§ **REQUIRED WORK**: In the records below, find the line that contains "Lemma getLedgerAccountPath_Ret accountId" and the line that contains "apply external_Ret_inv in H3", then retype exactly those two lines and every line between them.

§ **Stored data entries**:

__________________________________________________

Lemma prepareLedgerTransactions_Ret accountId messages seqno' st p st' :
  prepareLedgerTransactions env accountId messages seqno' st = (Ret p, st') ->
  List.length (preparedOptions p) = List.length messages
  /\ (forall s, seqno' = Some s -> s <> 0%Z -> prep_seqno p = Some s)
  /\ forall i message request,
       nth_error messages i = Some message ->
       nth_error (preparedOptions p) i = Some request ->
       preparedFrom (prep_seqno p) message i request.
Proof.
  unfold prepareLedgerTransactions. intros Hrun.
  apply bind_Ret_inv in Hrun as (? & st1 & _ & Hrun).
  apply bind_Ret_inv in Hrun as ([path fromAddress] & st3 & _ & Hrun).
  apply bind_Ret_inv in Hrun as (seqno1 & st4 & Hseq & Hrun).
  apply bind_Ret_inv in Hrun as (prepared & st5 & Hmap & Hrun).
  inversion Hrun; subst; clear Hrun. cbn.
  apply (mapWithIndex_Ret _ (preparedFrom seqno1)) in Hmap as [Hlen Hnth].
  2:{ intros. eapply prepareOptions_Ret; eassumption. }
  split; [exact Hlen |]. split; [| exact Hnth].
  intros s -> Hs. cbn in Hseq.
  destruct (Z.eqb_spec s 0); [contradiction |].
  inversion Hseq. reflexivity.
Qed.

(** The path of an account is the path of the Ledger index the backend
    has for it. *)
Lemma getLedgerAccountPath_Ret accountId st path st' :
  getLedgerAccountPath env accountId st = (Ret path, st') ->
  exists info l,
    api_fetchAccount env (history st) accountId = inr (Some info)
    /\ ledger info = Some l
    /\ path = getLedgerAccountPathByIndex (ledger_index l) false WORKCHAIN
    /\ history st' = history st ++ [EvApi (FetchAccount accountId) None].
Proof.
  unfold getLedgerAccountPath. intros Hrun.
  apply bind_Ret_inv in Hrun as (accountInfo & s1 & Hcall & Hrun).
  apply external_Ret_inv in Hcall as [Hans Hh].
  destruct accountInfo as [info |]; [| discriminate].
  destruct (ledger info) as [l |] eqn:Hl; [| discriminate].
  inversion Hrun; subst. exists info, l. auto.
Qed.

(** What the preparation has asked of the backend, and what it was told,
    when it returns: the sender's address, the account's Ledger index,
    and, when the caller gave no number that counts, the sequence
    number. *)
Lemma prepareLedgerTransactions_asked accountId messages seqno' st p st1 :
  prepareLedgerTransactions env accountId messages seqno' st = (Ret p, st1) ->
  exists evs,
    history st1 = history st ++ evs
    /\ answered st evs (fun h => api_fetchAddress env h accountId)
         (EvApi (FetchAddress accountId) None) (prep_fromAddress p)
    /\ (exists info l,
          answered st evs (fun h => api_fetchAccount env h accountId)
            (EvApi (FetchAccount accountId) None) (Some info)
          /\ ledger info = Some l
          /\ prep_path p = getLedgerAccountPathByIndex (ledger_index l) false WORKCHAIN)
    /\ (if falsyNumber seqno'
        then answered st evs (fun h => api_getWalletSeqno env h accountId)
               (EvApi (GetWalletSeqno accountId) None) (prep_seqno p)
        else prep_seqno p = seqno').
Proof.
  unfold prepareLedgerTransactions. intros Hrun.
  apply bind_Ret_inv in Hrun as (? & s1 & H1 & Hrun).
  apply bind_Ret_inv in Hrun as ([path fromAddress] & s3 & H23 & Hrun).
  apply promiseAll2_Ret_inv in H23 as (s2 & H2 & H3).
  apply bind_Ret_inv in Hrun as (seqno1 & s4 & H4 & Hrun).
  apply bind_Ret_inv in Hrun as (prepared & s5 & H5 & Hrun).
  inversion Hrun; subst; clear Hrun. cbn [prep_fromAddress prep_path prep_seqno].
  apply external_Ret_inv in H1 as [_ Hh1].
  apply getLedgerAccountPath_Ret in H2 as (info & l & Hinfo & Hl & Hpath & Hh2).
  apply external_Ret_inv in H3 as [Hfrom Hh3].
  assert (Quiet (mapWithIndex (prepareOptions env seqno1) messages 0)) as Hq.
  { apply Quiet_mapWithIndex. intros. apply Quiet_prepareOptions. }
  destruct (Quiet_run _ _ _ _ Hq H5) as (e5 & Hh5 & _).
  cbn [threwOf] in *.
  set (wait := EvApi (WaitLastTransfer accountId) None) in *.
  set (account := EvApi (FetchAccount accountId) None) in *.
  set (addr := EvApi (FetchAddress accountId) None) in *.
  assert (forall tail,
             history st1 = history s3 ++ tail ->
             history st1 = history st ++ [wait] ++ account :: [addr] ++ tail) as Hall.
  { intros tail Ht. rewrite Ht, Hh3, Hh2, Hh1, <- !app_assoc. reflexivity. }
  assert (forall tail,
             answered st ([wait] ++ account :: [addr] ++ tail)
               (fun h => api_fetchAccount env h accountId) account (Some info)) as Haccount.
  { intros tail. apply answered_here. rewrite <- Hh1. exact Hinfo. }
  assert (forall tail,
             answered st (([wait] ++ [account]) ++ addr :: tail)
               (fun h => api_fetchAddress env h accountId) addr fromAddress) as Haddr.
  { intros tail. apply answered_here. rewrite app_assoc, <- Hh1, <- Hh2. exact Hfrom. }
  destruct (falsyNumber seqno') eqn:Hfalsy.
  - apply external_Ret_inv in H4 as [Hseq Hh4]. cbn [threwOf] in Hh4.
    exists ([wait] ++ account :: [addr] ++ (EvApi (GetWalletSeqno accountId) None :: e5)).
    split; [apply Hall; rewrite Hh5, Hh4, <- app_assoc; reflexivity |].
    split; [apply (Haddr (EvApi (GetWalletSeqno accountId) None :: e5)) |].
    split; [exists info, l; auto |].
    change ([wait] ++ account :: [addr] ++ EvApi (GetWalletSeqno accountId) None :: e5)
      with (([wait] ++ account :: [addr]) ++ EvApi (GetWalletSeqno accountId) None :: e5).
    apply answered_here.
    replace (history st ++ [wait] ++ account :: [addr]) with (history s3); [exact Hseq |].
    rewrite Hh3, Hh2, Hh1, <- !app_assoc. reflexivity.
  - inversion H4; subst.
    exists ([wait] ++ account :: [addr] ++ e5).
    split; [apply Hall; exact Hh5 |].
    split; [apply (Haddr e5) |].
    split; [exists info, l; auto | reflexivity].
Qed.

End Preparation.

(** ** What the runs of the signing loop have in common *)

Section SignRunFacts.

Context {ton : TonCore} {repo : Repo}.
Variables (messages : list ApiDappTransfer) (p : Prepared) (attempts : nat).

Local Abbreviation N := (List.length (preparedOptions p)).
Local Abbreviation Run := (SignRun messages p attempts).

Lemma SignInv_start : SignInv p (mkSignLoop 0 0 []).
Proof. unfold SignInv. cbn. repeat split. lia. Qed.

Lemma firstn_S_nth_error {A} (l : list A) i a :
  nth_error l i = Some a -> firstn (S i) l = firstn i l ++ [a].
Proof.
  revert i. induction l as [| x l IH]; intros [| i] H; cbn in *; try discriminate.
  - inversion H. reflexivity.
  - f_equal. apply IH. exact H.
Qed.

Lemma SignInv_signed l options message base64 :
  SignInv p l -> index l < N ->
  nth_error (preparedOptions p) (index l) = Some options ->
  SignInv p (mkSignLoop (S (index l)) (S (attempt l))
             (signedMessages l
                ++ [signedTransferOf (prep_fromAddress p) message options base64])).
Proof.
  intros (Hle & Hlen & Hseq) Hlt Hopt. unfold SignInv. cbn [index signedMessages].
  repeat split.
  - lia.
  - rewrite length_app. cbn. lia.
  - rewrite (firstn_S_nth_error _ _ _ Hopt), !map_app, Hseq. reflexivity.
Qed.

Lemma SignInv_retry l :
  SignInv p l -> SignInv p (mkSignLoop (index l) (S (attempt l)) (signedMessages l)).
Proof. intros H. exact H. Qed.

(** The budget bounds the attempts. *)
Lemma SignRun_attempts l evs out :
  Run l evs out ->
  attempt l <= attempts ->
  attempt l + List.length (signAttempts evs) <= attempts.
Proof.
  induction 1 as [l Hc | l t o m c evs out Hi Ha Ho Hm Hr IH
                 | l t o e Hi Ha Ho He | l t o e evs out Hi Ha Ho He Hr IH];
    intros Hle; attempts; lia.
Qed.

Lemma exit_condition l :
  ((index l <? N) && (attempt l <? attempts))%nat = false ->
  N <= index l \/ attempts <= attempt l.
Proof.
  intros Hc. apply andb_false_iff in Hc as [Hc | Hc]; apply Nat.ltb_ge in Hc; auto.
Qed.

(** A run that returns gives a prefix of the batch, and stops short only
    when the budget is spent. *)
Lemma SignRun_returns l evs signed :
  Run l evs (Ret signed) ->
  SignInv p l ->
  List.length signed <= N
  /\ map signed_seqno signed = map seqno (firstn (List.length signed) (preparedOptions p))
  /\ (List.length signed = N \/ attempts <= attempt l + List.length (signAttempts evs)).
Proof.
  remember (Ret signed) as out eqn:Hout. intros Hrun. revert Hout.
  induction Hrun as [l Hc | l t o m c evs out Hi Ha Ho Hm Hr IH
                    | l t o e Hi Ha Ho He | l t o e evs out Hi Ha Ho He Hr IH];
    intros Hout Hinv.
  - inversion Hout; subst. destruct Hinv as (Hle & Hlen & Hseq).
    rewrite Hlen. repeat split; [exact Hle | exact Hseq |].
    apply exit_condition in Hc. attempts. lia.
  - destruct (IH Hout (SignInv_signed _ _ _ _ Hinv Hi Ho)) as (H1 & H2 & H3).
    repeat split; [exact H1 | exact H2 |]. attempts. lia.
  - discriminate.
  - destruct (IH Hout (SignInv_retry _ Hinv)) as (H1 & H2 & H3).
    repeat split; [exact H1 | exact H2 |]. attempts. lia.
Qed.

(** With no rejection and a budget that covers the failures, the whole
    batch is signed. *)
Lemma SignRun_complete l evs out :
  Run l evs out ->
  SignInv p l ->
  (forall a e, In a (signAttempts evs) -> failedWith a = Some e -> isUserRejection e = false) ->
  (N - index l) + failures (signAttempts evs) + attempt l <= attempts ->
  exists signed,
    out = Ret signed
    /\ List.length signed = N
    /\ map signed_seqno signed = map seqno (preparedOptions p)
    /\ List.length (signAttempts evs) = (N - index l) + failures (signAttempts evs).
Proof.
  induction 1 as [l Hc | l t o m c evs out Hi Ha Ho Hm Hr IH
                 | l t o e Hi Ha Ho He | l t o e evs out Hi Ha Ho He Hr IH];
    intros Hinv Hok Hbudget.
  - destruct Hinv as (Hle & Hlen & Hseq). attempts.
    assert (index l = N) as Hfull by (apply exit_condition in Hc; lia).
    exists (signedMessages l). rewrite Hfull in *.
    rewrite firstn_all in Hseq. repeat split; auto. attempts. lia.
  - destruct IH as (signed & H1 & H2 & H3 & H4).
    + apply SignInv_signed; assumption.
    + intros a e Hin. apply Hok. attempts. right. exact Hin.
    + attempts. lia.
    + exists signed. repeat split; auto. attempts. lia.
  - exfalso. specialize (Hok (o, inl e) e). attempts.
    specialize (Hok (or_introl eq_refl) eq_refl). congruence.
  - destruct IH as (signed & H1 & H2 & H3 & H4).
    + apply SignInv_retry; assumption.
    + intros a e' Hin. apply Hok. attempts. right. exact Hin.
    + attempts. lia.
    + exists signed. repeat split; auto. attempts. lia.
Qed.

Lemma skipn_nth_error {A} (l : list A) i a :
  nth_error l i = Some a -> skipn i l = a :: skipn (S i) l.
Proof.
  revert i. induction l as [| x l IH]; intros [| i] H; cbn in *; try discriminate.
  - inversion H. reflexivity.
  - apply IH. exact H.
Qed.

(** When no attempt fails, the device is asked once for each request that
    is left, in order. *)
Lemma SignRun_all_signed l evs out :
  Run l evs out ->
  (forall a, In a (signAttempts evs) -> succeeded a) ->
  (N - index l) + attempt l <= attempts ->
  index l <= N ->
  map fst (signAttempts evs) = skipn (index l) (preparedOptions p).
Proof.
  induction 1 as [l Hc | l t o m c evs out Hi Ha Ho Hm Hr IH
                 | l t o e Hi Ha Ho He | l t o e evs out Hi Ha Ho He Hr IH];
    intros Hok Hbudget Hle; attempts.
  - apply exit_condition in Hc.
    assert (index l = N) as -> by lia. rewrite skipn_all. reflexivity.
  - rewrite (skipn_nth_error _ _ _ Ho). cbn [map fst]. f_equal.
    apply IH; cbn [index attempt]; try lia.
    intros a Hin. apply Hok. right. exact Hin.
  - exfalso. apply (Hok (o, inl e)). left. reflexivity.
  - exfalso. apply (Hok (o, inl e)). left. reflexivity.
Qed.

(** While there is a request left and budget, the device is asked. *)
Lemma SignRun_starts l evs out :
  Run l evs out ->
  index l < N -> attempt l < attempts ->
  exists a rest,
    signAttempts evs = a :: rest /\ nth_error (preparedOptions p) (index l) = Some (fst a).
Proof.
  intros Hrun Hi Ha.
  destruct Hrun as [l Hc | l t o m c evs out _ _ Ho Hm Hr
                   | l t o e _ _ Ho He | l t o e evs out _ _ Ho He Hr]; attempts.
  - apply exit_condition in Hc. lia.
  - eexists _, _. split; [reflexivity | exact Ho].
  - eexists _, _. split; [reflexivity | exact Ho].
  - eexists _, _. split; [reflexivity | exact Ho].
Qed.

(** Attempt number [i] of a run is for the request that comes right after
    the ones signed so far. *)
Lemma SignRun_in_order l evs out :
  SignRun messages p attempts l evs out ->
  forall i a,
    nth_error (signAttempts evs) i = Some a ->
    nth_error (preparedOptions p) (index l + successes (firstn i (signAttempts evs)))
    = Some (fst a).
Proof.
  induction 1 as [l Hc | l t o m c evs out Hi Ha Ho Hm Hr IH
                 | l t o e Hi Ha Ho He | l t o e evs out Hi Ha Ho He Hr IH];
    intros i a Hnth; attempts.
  - destruct i; discriminate.
  - destruct i as [| i]; cbn [firstn successes nth_error] in *.
    + inversion Hnth; subst. rewrite Nat.add_0_r. exact Ho.
    + specialize (IH i a Hnth). cbn [index] in IH.
      rewrite Nat.add_succ_r. exact IH.
  - destruct i as [| i]; cbn [firstn successes nth_error] in *.
    + inversion Hnth; subst. rewrite Nat.add_0_r. exact Ho.
    + destruct i; discriminate.
  - destruct i as [| i]; cbn [firstn successes nth_error] in *.
    + inversion Hnth; subst. rewrite Nat.add_0_r. exact Ho.
    + exact (IH i a Hnth).
Qed.

(** A rejection is the last thing that happens. *)
Lemma SignRun_rejection l evs out :
  Run l evs out ->
  forall i a e,
    nth_error (signAttempts evs) i = Some a ->
    failedWith a = Some e ->
    isUserRejection e = true ->
    out = Throw ApiUserRejectsError /\ List.length (signAttempts evs) = S i.
Proof.
  induction 1 as [l Hc | l t o m c evs out Hi Ha Ho Hm Hr IH
                 | l t o e Hi Ha Ho He | l t o e evs out Hi Ha Ho He Hr IH];
    intros i a e' Hnth Hfail Hrej; attempts.
  - destruct i; discriminate.
  - destruct i as [| i]; cbn in Hnth.
    + inversion Hnth; subst. discriminate.
    + destruct (IH i a e' Hnth Hfail Hrej) as [H1 H2]. split; [exact H1 | lia].
  - destruct i as [| i]; cbn in Hnth; [auto |]. destruct i; discriminate.
  - destruct i as [| i]; cbn in Hnth.
    + inversion Hnth; subst. cbn in Hfail. inversion Hfail; subst. congruence.
    + destruct (IH i a e' Hnth Hfail Hrej) as [H1 H2]. split; [exact H1 | lia].
Qed.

__________________________________________________

§ **TASK OUTPUT**:
Lemma getLedgerAccountPath_Ret accountId st path st' :
  getLedgerAccountPath env accountId st = (Ret path, st') ->
  exists info l,
    api_fetchAccount env (history st) accountId = inr (Some info)
    /\ ledger info = Some l
    /\ path = getLedgerAccountPathByIndex (ledger_index l) false WORKCHAIN
    /\ history st' = history st ++ [EvApi (FetchAccount accountId) None].
Proof.
  unfold getLedgerAccountPath. intros Hrun.
  apply bind_Ret_inv in Hrun as (accountInfo & s1 & Hcall & Hrun).
  apply external_Ret_inv in Hcall as [Hans Hh].
  destruct accountInfo as [info |]; [| discriminate].
  destruct (ledger info) as [l |] eqn:Hl; [| discriminate].
  inversion Hrun; subst. exists info, l. auto.
Qed.

(** What the preparation has asked of the backend, and what it was told,
    when it returns: the sender's address, the account's Ledger index,
    and, when the caller gave no number that counts, the sequence
    number. *)
Lemma prepareLedgerTransactions_asked accountId messages seqno' st p st1 :
  prepareLedgerTransactions env accountId messages seqno' st = (Ret p, st1) ->
  exists evs,
    history st1 = history st ++ evs
    /\ answered st evs (fun h => api_fetchAddress env h accountId)
         (EvApi (FetchAddress accountId) None) (prep_fromAddress p)
    /\ (exists info l,
          answered st evs (fun h => api_fetchAccount env h accountId)
            (EvApi (FetchAccount accountId) None) (Some info)
          /\ ledger info = Some l
          /\ prep_path p = getLedgerAccountPathByIndex (ledger_index l) false WORKCHAIN)
    /\ (if falsyNumber seqno'
        then answered st evs (fun h => api_getWalletSeqno env h accountId)
               (EvApi (GetWalletSeqno accountId) None) (prep_seqno p)
        else prep_seqno p = seqno').
Proof.
  unfold prepareLedgerTransactions. intros Hrun.
  apply bind_Ret_inv in Hrun as (? & s1 & H1 & Hrun).
  apply bind_Ret_inv in Hrun as ([path fromAddress] & s3 & H23 & Hrun).
  apply promiseAll2_Ret_inv in H23 as (s2 & H2 & H3).
  apply bind_Ret_inv in Hrun as (seqno1 & s4 & H4 & Hrun).
  apply bind_Ret_inv in Hrun as (prepared & s5 & H5 & Hrun).
  inversion Hrun; subst; clear Hrun. cbn [prep_fromAddress prep_path prep_seqno].
  apply external_Ret_inv in H1 as [_ Hh1].
  apply getLedgerAccountPath_Ret in H2 as (info & l & Hinfo & Hl & Hpath & Hh2).
  apply external_Ret_inv in H3 as [Hfrom Hh3].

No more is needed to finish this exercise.